Ингольв прищурился на ярком свету, не сразу отыскав в толпе Дагоберта. Затем, быстро растолкав солдат, остановился перед Мелой.
Мела поднял голову и посмотрел ему прямо в глаза.
— Холопы Торфинна страсть как любопытны, — проговорил он. — Ты что, тоже хочешь поглядеть на мои клыки?
Вальхейм, не разбирая, хлестнул его кнутом. По разбитым губам Мелы потекла кровь. Обыкновенная кровь, красная.
Вальхейм опустил руку с кнутом, заколебавшись.
— Старик дурачил меня, — пробормотал он. — Ты все-таки человек.
Мела не опустил светлых глаз.
— Нет, — сказал он упрямо. — Мы, морасты, — не совсем люди. Твой хозяин говорил правду. Он действительно кое-что знает о нашем народе.
— Неважно, — пробормотал Ингольв.
Он накинул на шею пленнику петлю вдвое сложенного кнута и дернул так, что Мела упал на колени.
— Онтлак, — сказал Вальхейм, передавая кнут стражнику, — держи.
Стражник нехотя взял кнут.
— Забрызгает своей вонючей кровью, зараза, — проворчал он, с сожалением осматривая свои новые желто-черные штаны. — Она у них ядовитая, говорят.
— Отстираешь, ничего с тобой не случится, — рассудительно сказал стоявший рядом Дагоберт.

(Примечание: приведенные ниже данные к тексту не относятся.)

(** What a step issues, and how it moves the indices. *)
Lemma index_step_ok op m N :
  index_wf m → lagging m → raise_ok N op → N < 2 ^ 64 - 1 → (∀ c : Hash, array_wf 32 c → current m c ≤ N) →
  let (m', l) := index_step op m in
  index_wf m' ∧ lagging m' ∧
  ∀ c : Hash, array_wf 32 c → current m c ≤ current m' c ≤ N + 1 ∧
    (l = [] ∨ l = [(c, current m c)] ∧ current m c < current m' c ∨ on_channel c l = []).
Proof.
  intros Hwf Hlag Hop HN Hcur. destruct op as [c0|c0 i| |]; cbn in Hop; cbn [index_step].
  - destruct (update_index_ok m c0 (λ i, wrap 64 (i + 1)) Hwf Hop) as (m' & Hrun & Hwf' & Hc0 & Hne & Hst).
    { apply wrap_in_u; lia. }
    unfold increment_outgoing_ticket_index. rewrite Hrun. specialize (Hcur c0 Hop) as HcN.
    pose proof (current_bound m c0 Hwf) as [Hb _]. rewrite wrap_small in Hc0 by (unfold in_u; lia).
    assert (∀ c : Hash, array_wf 32 c → current m c ≤ current m' c ≤ N + 1) as Hmono.
    { intros c Hc. specialize (Hcur c Hc). destruct (decide (c = c0)) as [->|Hcc]; [lia|]. rewrite Hne by done. lia. }
    split; [done|]. split.
    { intros c Hc. rewrite Hst. specialize (Hlag c Hc). destruct (Hmono c Hc). lia. }
    intros c Hc. split; [by apply Hmono|]. right. destruct (decide (c = c0)) as [->|Hcc]; [left; split; [done|lia]|right].
    unfold on_channel. rewrite filter_cons_False by (cbn; congruence). done.
  - destruct Hop as [Hc0 Hi]. destruct (update_index_ok m c0 (λ o, Z.max o i) Hwf Hc0) as (m' & Hrun & Hwf' & Hcc0 & Hne & Hst).
    { pose proof (current_bound m c0 Hwf). unfold in_u in *. lia. }
    unfold compare_and_set_outgoing_ticket_index. rewrite Hrun. cbn [fst].
    assert (∀ c : Hash, array_wf 32 c → current m c ≤ current m' c ≤ N + 1) as Hmono.
    { intros c Hc. specialize (Hcur c Hc). destruct (decide (c = c0)) as [->|Hcc]; [lia|]. rewrite Hne by done. lia. }
    split; [done|]. split; [|intros c Hc; split; [by apply Hmono|by left]].
    intros c Hc. rewrite Hst. specialize (Hlag c Hc). destruct (Hmono c Hc). lia.
  - destruct (persist_ok m Hwf) as (m' & n & Hrun & _). rewrite Hrun. cbn [fst].
    destruct (persist_current m m' n Hwf Hlag Hrun) as (Hwf' & Hlag' & Hc'). split; [done|]. split; [done|].
    intros c Hc. destruct (Hc' c Hc) as [-> _]. specialize (Hcur c Hc). split; [lia|by left].
  - destruct (persist_ok m Hwf) as (m' & n & Hrun & _). rewrite Hrun. cbn [fst].
    destruct (persist_current m m' n Hwf Hlag Hrun) as (Hwf' & Hlag' & Hc').
    assert (∀ c, current (set_index_cache ∅ m') c = default 0 (stored_index m' c)) as Hres by done.
    split; [|split].
    + split; [apply Hwf'|done].
    + intros c Hc. by rewrite Hres.
    + intros c Hc. rewrite Hres. destruct (Hc' c Hc) as [_ ->]. specialize (Hcur c Hc). split; [lia|by left].
Qed.

(** C26. No ticket index is handed out twice: over any history of increments,
    raises, persists and orderly restarts the indices issued in a channel
    strictly increase and start at the current one, as long as 64 bits
    suffice. *)
Theorem indices_never_repeat (ops : list IndexOp) (m : TicketManager) (N : Z) (c : Hash) :
  index_wf m → lagging m → Forall (raise_ok N) ops → N + Z.of_nat (length ops) < 2 ^ 64 →
  (∀ c : Hash, array_wf 32 c → current m c ≤ N) → array_wf 32 c →
  Sorted.StronglySorted Z.lt (on_channel c (issued ops m)) ∧
  Forall (λ i, current m c ≤ i) (on_channel c (issued ops m)).
Proof.
  intros Hwf Hlag Hops. revert m N Hwf Hlag Hops. induction ops as [|op ops IH]; intros m N Hwf Hlag Hops Hlen HN Hc.
  { split; constructor. }
  apply Forall_cons in Hops as [Hop Hops]. cbn [length] in Hlen. cbn [issued].
  pose proof (index_step_ok op m N Hwf Hlag Hop ltac:(lia) HN) as Hstep.
  destruct (index_step op m) as [m' l]. destruct Hstep as (Hwf' & Hlag' & Hcur).
  assert (Forall (raise_ok (N + 1)) ops) as Hops'.
  { eapply Forall_impl; [apply Hops|]. intros [| | |]; cbn; intuition lia. }
  destruct (IH m' (N + 1) Hwf' Hlag' Hops' ltac:(lia) (λ c Hc, proj2 (proj1 (Hcur c Hc))) Hc) as [Hsort Hall].
  unfold on_channel in *. rewrite filter_app, fmap_app.
  destruct (Hcur c Hc) as [[Hle _] Hl].
  assert (Forall (λ i, current m c ≤ i) (snd <$> filter (λ p, p.1 = c) (issued ops m'))) as Hall'
    by (eapply Forall_impl; [apply Hall|]; cbn; lia).
  destruct Hl as [->|[[-> Hlt]|Hnone]]; [done| |by rewrite Hnone].
  rewrite filter_cons_True by done. cbn. split; [|by constructor; [lia|]].
  constructor; [done|]. eapply Forall_impl; [apply Hall|]. cbn. lia.
Qed.
End Indices.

— Так ядовитая же, — сокрушался хозяйственный стражник, — еще дырку прожжет.
Вальхейм занес меч Гатала над склоненной шеей, успев еще заметить выступающие позвонки, которые ему предстояло перерубить.
И вдруг кто-то схватил его за руку. Хватка была железная, рука уверенная, властная. Ингольв обернулся. Торфинн с разметавшимися по черной кольчуге длинными седыми волосами держал его за запястье. Черные глаза старого мага лихорадочно блестели, губы пересохли, щеки ввалились, словно Торфинн непостижимым образом одряхлел в несколько минут.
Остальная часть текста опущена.